With that decided, she removed the padlock and unwove the chain as quietly as she could manage. The eerie silence of the mountain night made every clink of metal against metal sound like an air-horn blast, but she told herself she was being paranoid. She couldn’t see a house, which meant the mountain guy couldn’t see her…hopefully.

Unless he’s hiding behind that pine tree over there, her extremely unhelpful brain offered, but she shut down that nonsense immediately. “Knock it off.” Despite her words, her growl was almost soundless, just in case someone was lurking close by. “Quit trying to psych yourself out.”

Just because this guy had all—well, most of—the residents of the tiny mountain town of Howling Falls, Colorado, terrified of him, just because he lived in the middle of nowhere, just because there was nothing around but snow and dark cliffs and trees and moonlight shadows shaped like monsters and wailing wind and a brutal-looking fence topped with razor wire didn’t mean that she should fear for her life. Mr. Winston Dane, Hermit, surely was a rational person who would be happy to talk to her about whether or not he’d played a role in her sister’s disappearance.

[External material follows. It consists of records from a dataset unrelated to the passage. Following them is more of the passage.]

(** X8: clicking one heading again and again alternates the two sorts of
    the table that was searched.  From a freshly populated grid the first
    click shows the ascending sort, the second the descending sort of the
    original table, and the third brings back the grid of the first. *)
Theorem heading_click_cycle (cell_lt : json -> json -> result bool)
        (g : ResultsGrid) (header : string) :
  In header (columns (search_results g)) ->
  strict_weak_order_on (row_lt cell_lt header)
                       (non_nan_rows (search_results g) header) ->
  exists asc desc g1 g2,
    column_sort_asc cell_lt (search_results g) header = Ok asc /\
    column_sort_desc cell_lt (search_results g) header = Ok desc /\
    heading_click cell_lt (populate g) header = Ok g1 /\
    search_results g1 = asc /\
    heading_click cell_lt g1 header = Ok g2 /\
    search_results g2 = desc /\
    heading_click cell_lt g2 header = Ok g1.
Proof.
  intros Hcol Hswo. set (df := search_results g) in *.
  set (asc := {| columns := columns df;
                 rows := (sorted_rows cell_lt df header true
                          ++ nan_rows df header)%list |}).
  set (desc := {| columns := columns df;
                  rows := (sorted_rows cell_lt df header false
                           ++ nan_rows df header)%list |}).
  pose proof (sort_values_first cell_lt df header Hcol Hswo true) as Ha.
  pose proof (sort_values_first cell_lt df header Hcol Hswo false) as Hd.
  pose proof (sort_values_again cell_lt df header Hcol Hswo true false) as Had.
  pose proof (sort_values_again cell_lt df header Hcol Hswo false true) as Hda.
  change (sort_values cell_lt df header true = Ok asc) in Ha.
  change (sort_values cell_lt df header false = Ok desc) in Hd.
  change (sort_values cell_lt asc header false = Ok desc) in Had.
  change (sort_values cell_lt desc header true = Ok asc) in Hda.
  set (g1 := bind_heading
               (populate {| search_results := asc; headings := headings (populate g);
                            treeview_rows := treeview_rows (populate g) |})
               header SortDesc).
  set (g2 := bind_heading
               (populate {| search_results := desc; headings := headings g1;
                            treeview_rows := treeview_rows g1 |})
               header SortAsc).
  exists asc, desc, g1, g2.
  assert (H0 : dict_get (headings (populate g)) header = Some SortAsc)
    by (apply headings_get; exact Hcol).
  assert (H1 : dict_get (headings g1) header = Some SortDesc)
    by apply dict_get_set_same.
  assert (H2 : dict_get (headings g2) header = Some SortAsc)
    by apply dict_get_set_same.
  repeat split.
  - exact Ha.
  - exact Hd.
  - unfold heading_click. rewrite H0. unfold grid_sort_asc, column_sort_asc.
    change (search_results (populate g)) with df. now rewrite Ha.
  - unfold heading_click. rewrite H1. unfold grid_sort_desc, column_sort_desc.
    change (search_results g1) with asc. now rewrite Had.
  - unfold heading_click. rewrite H2. unfold grid_sort_asc, column_sort_asc.
    change (search_results g2) with desc. now rewrite Hda.
Qed.
(** A slice that stops one byte before its start is empty, except when
    it starts at 0: the stop index -1 then counts from the end. *)
Lemma py_slice_stop_before_start (buf : buffer) (start : Z) :
  start <> 0 -> py_slice buf start (start - 1) = [].
Proof.
  intros Hnz. unfold py_slice, slice_index.
  pose proof (len_nonneg buf) as Hlen.
  replace (Z.to_nat _) with 0%nat; [reflexivity |].
  destruct (Z.ltb_spec start 0), (Z.ltb_spec (start - 1) 0); lia.
Qed.

Lemma py_slice_0_minus_1 (buf : buffer) :
  py_slice buf 0 (-1) = firstn (length buf - 1) buf.
Proof.
  unfold py_slice, slice_index, len.
  change (0 <? 0) with false. change (-1 <? 0) with true. cbv iota.
  rewrite Z.min_l by lia. change (Z.to_nat 0) with 0%nat. cbn [skipn].
  f_equal. lia.
Qed.

(** ** Text and data fields *)

Section TextAndData.

Variable follow : ptr -> Blob -> result (Z * ptr).

Lemma read_string_list (self : Blob) (offset off n : Z) :
  _deref_ptrlist follow self offset = OK (Some (off, ListPtr.SIZE_8, n)) ->
  _read_string follow self offset =
  OK (Some (py_slice (_buf self) (_offset self + off) (_offset self + off + n - 1))).
Proof. intros Hd. unfold _read_string. rewrite Hd. reflexivity. Qed.

Lemma read_data_list (self : Blob) (offset off n : Z) :
  _deref_ptrlist follow self offset = OK (Some (off, ListPtr.SIZE_8, n)) ->
  _read_data follow self offset =
  OK (Some (py_slice (_buf self) (_offset self + off) (_offset self + off + n))).
Proof. intros Hd. unfold _read_data. rewrite Hd. reflexivity. Qed.
(** The errors of [POST /bookings/book-selected] change nothing, and each
    has its own status: 404 when no active session has the token, 403 when a
    user with the client role names a session of another client, 410 when
    the session's expiry is before the UTC time of the call, 400 when a
    selected slot id is not among the suggestions of the session. *)
Theorem booking_errors :
  forall (clock : Clock) (token : string) (selected : list Z) (current_user : CurrentUser)
         (sessions : SessionTable) (db : Tables),
    match book_selected_suggestions clock token selected current_user sessions db with
    | (HttpOk _, _) => True
    | (HttpError code detail, db') =>
        db' = db
        /\ match find_session token sessions with
           | None => code = 404
           | Some session =>
               if UserRole_eqb (user_role current_user) CLIENT
                  && negb (SuggestionSession.client_id session =? user_id current_user)
               then code = 403
               else if utcnow clock >? SuggestionSession.expires_at session
               then code = 410
               else code = 400
                    /\ exists sid,
                         In sid selected
                         /\ ~ In sid (map Suggestion.slot_id
                                        (SuggestionSession.suggestions_json session))
           end
    end.
Proof.
  intros clock token selected current_user sessions db.
  unfold book_selected_suggestions.
  destruct (find_session token sessions) as [session |]; [| auto].
  destruct (_ && _); [auto |].
  destruct (_ >? _); [auto |]. cbv zeta.
  destruct (filter _ selected) as [| bad others] eqn:Einvalid.
  - destruct (fold_left _ _ _) as [[rows successful] failed]. exact I.
  - split; [reflexivity |]. split; [reflexivity |].
    assert (Hbad : In bad (bad :: others)) by (left; reflexivity).
    rewrite <- Einvalid in Hbad. apply filter_In in Hbad. destruct Hbad as [Hsel Hc].
    exists bad. split; [exact Hsel |]. intros Hin. apply contains_In in Hin.
    rewrite Hin in Hc. discriminate Hc.
Qed.

(** ** Seeding the weekly schedule *)

Lemma In_range (start stop k : Z) : In k (range start stop) <-> start <= k < stop.
Proof.
  unfold range. rewrite in_map_iff. split.
  - intros (n & <- & Hn). apply in_seq in Hn. lia.
  - intros Hk. exists (Z.to_nat (k - start)). split; [lia |].
    apply in_seq. lia.
Qed.

Lemma fold_left_inv {A B : Type} (f : A -> B -> A) (I : A -> Prop) (l : list B) :
  (forall a b, In b l -> I a -> I (f a b)) ->
  forall a, I a -> I (fold_left f l a).
Proof.
  induction l as [| b l IH]; intros Hstep a Ha; simpl; [exact Ha |].
  apply IH.
  - intros a' b' Hb'. apply Hstep. right. exact Hb'.
  - apply Hstep; [left; reflexivity | exact Ha].
Qed.

Lemma fold_left_reaches {A B : Type} (f : A -> B -> A) (P : A -> Prop) (l : list B) (b : B) :
  In b l ->
  (forall a, P (f a b)) ->
  (forall a b', In b' l -> P a -> P (f a b')) ->
  forall a, P (fold_left f l a).
Proof.
  induction l as [| x l IH]; intros Hb Hdoes Hkeeps a; simpl; [destruct Hb |].
  destruct Hb as [-> | Hb].
  - apply fold_left_inv.
    + intros a' b' Hb'. apply Hkeeps. right. exact Hb'.
    + apply Hdoes.
  - apply IH; [exact Hb | exact Hdoes |].
    intros a' b' Hb'. apply Hkeeps. right. exact Hb'.
Qed.

Lemma slot_at_key (day hour coach : Z) (r : SlotRow.t) :
  schedule_crud.slot_at day hour coach r = true <-> slot_key r = (day, hour, coach).
Proof.
  unfold schedule_crud.slot_at, slot_key. rewrite !andb_true_iff, !Z.eqb_eq. split.
  - intros [[-> ->] ->]. reflexivity.
  - intros H. inversion H. auto.
Qed.
(** * The request pipeline of the YooKassa connector

    A shallow embedding of [client/connector.ts]: the retry
    classification [isRetryableError], the exponential backoff, and the
    method [Connector.request] with its attempt loop, its idempotence key
    and the normalisation of every outcome into an [ApiResponse].

    The HTTP client (the rate limited axios instance), the UUID generator,
    the timer behind [delay] and the console are the outside world: they
    are threaded through the embedding as an explicit [World], and every
    interaction is recorded in a trace. *)

From stdpp Require Import gmap strings list fin_maps pretty.
From Stdlib Require Import QArith Qround.
From Equations Require Import Equations.

#[local] Set Warnings "-register-all".
#[local] Open Scope Z_scope.

(** ** JavaScript values *)

(** Response bodies, request payloads and error payloads are plain
    JavaScript values.  The numbers inside them, the HTTP statuses, the
    attempt counter and the milliseconds are integers.  An array is an
    object whose keys are its indices and [length]. *)
Inductive JsValue : Type :=
| JUndefined
| JNull
| JBool (b : bool)
| JNumber (n : Z)
| JString (s : string)
| JObject (fields : gmap string JsValue).

(** The only exception the body of [request] could raise by itself. *)
Inductive JsException : Type :=
| TypeError (msg : string).

(** Conversion of a value to a boolean, as [if], [&&], [||] and [?:] do. *)
Definition truthy (v : JsValue) : bool :=
  match v with
  | JUndefined | JNull => false
  | JBool b => b
  | JNumber n => negb (n =? 0)
  | JString s => negb (String.eqb s EmptyString)
  | JObject _ => true
  end.

(** [typeof v] *)
Definition typeof (v : JsValue) : string :=
  match v with
  | JUndefined => "undefined"
  | JNull => "object"
  | JBool _ => "boolean"
  | JNumber _ => "number"
  | JString _ => "string"
  | JObject _ => "object"
  end.

(** [key in v]: a [TypeError] unless [v] is an object. *)
Definition js_in (key : string) (v : JsValue) : JsException + bool :=
  match v with
  | JObject fields => inr (bool_decide (is_Some (fields !! key)))
  | _ => inl (TypeError "Cannot use 'in' operator to search for a key in a primitive")
  end.

(** [v.key]: a [TypeError] on [null] and [undefined], [undefined] for a
    missing property. *)
Definition js_get (key : string) (v : JsValue) : JsException + JsValue :=
  match v with
  | JUndefined | JNull => inl (TypeError "Cannot read properties of undefined")
  | JObject fields => inr (default JUndefined (fields !! key))
  | _ => inr JUndefined
  end.
Lemma xreallocappend_fail_fast_witness :
  let r : result bad_alloc ptr := Throw std_bad_alloc in
  r <> Return nullptr
  /\ exists c : Z,
       xreallocappend_capacity 64 16 100 = Some c
       /\ 100 <= c /\ 8 <= c
       /\ 1040 = snd (bump_realloc 1100 1000 c 1040)
       /\ (r = Throw std_bad_alloc <->
           fst (bump_realloc 1100 1000 c 1040) = nullptr)
       /\ (fst (bump_realloc 1100 1000 c 1040) <> nullptr ->
           r = Return (fst (bump_realloc 1100 1000 c 1040))).
Proof.
  intros r.
  apply (xreallocappend_fail_fast (bump_realloc 1100) 64 16 1000 100
           1040 1040 r).
  reflexivity.
Defined.

(* ================================================================== *)
(** * Further properties of the container helpers *)

(** [CheckMap] is [CheckSet] on the keys; when it reports the key,
    [SearchMap] does not depend on the default value, and when it does
    not, [SearchMap] returns the default value, converted to the type it
    returns. *)
Theorem lookup_helpers_agree `{Countable K} {V : Type} (conv : V -> K)
  (map : gmap K V) (key : K) :
  CheckMap map key = CheckSet (dom map) key
  /\ (CheckMap map key = true ->
      forall d d' : V, SearchMap conv map key d = SearchMap conv map key d')
  /\ (CheckMap map key = false ->
      forall d : V, SearchMap conv map key d = conv d).
Proof.
  unfold CheckMap, CheckSet, SearchMap. split; [|split].
  - destruct (map !! key) as [v|] eqn:E; symmetry.
    + apply bool_decide_eq_true_2, elem_of_dom. eauto.
    + apply bool_decide_eq_false_2. rewrite elem_of_dom, E.
      intros [v Hv]. discriminate Hv.
  - destruct (map !! key); [reflexivity | discriminate].
  - destruct (map !! key); [discriminate | reflexivity].
Qed.

Lemma lookup_helpers_agree_witness :
  let map : gmap Z Z := {[1 := 300]} in
  CheckMap map 1 = CheckSet (dom map) 1
  /\ (forall d d' : Z,
        SearchMap to_uint8 map 1 d = SearchMap to_uint8 map 1 d')
  /\ (forall d : Z, SearchMap to_uint8 map 2 d = to_uint8 d).
Proof.
  intros map.
  pose proof (lookup_helpers_agree to_uint8 map 1) as (H1 & H2 & _).
  pose proof (lookup_helpers_agree to_uint8 map 2) as (_ & _ & H3).
  split; [exact H1|]. split; [apply H2 | apply H3]; reflexivity.
Defined.

Lemma SearchMap_same_type_witness :
  SearchMap id (∅ : gmap Z Z) 1 300 = 300
  /\ SearchMap id ({[1 := 300]} : gmap Z Z) 1 0 = 300.
Proof.
  split.
  - apply (proj1 (SearchMap_same_type (∅ : gmap Z Z) 1 300)). reflexivity.
  - apply (proj2 (SearchMap_same_type ({[1 := 300]} : gmap Z Z) 1 0) 300).
    reflexivity.
Defined.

Dahlia shivered. “Okay, that’s enough thinking.”

She did her best to shut off her brain as she slipped through the opening in the gate. She mentally debated ease of exit over disguising the fact that the gate was unlocked—just because she couldn’t see any cameras didn’t mean they weren’t there—and decided to rewrap the chain but leave the paddock open. She doubted her ability to pick a lock a second time, especially if she was in a rush.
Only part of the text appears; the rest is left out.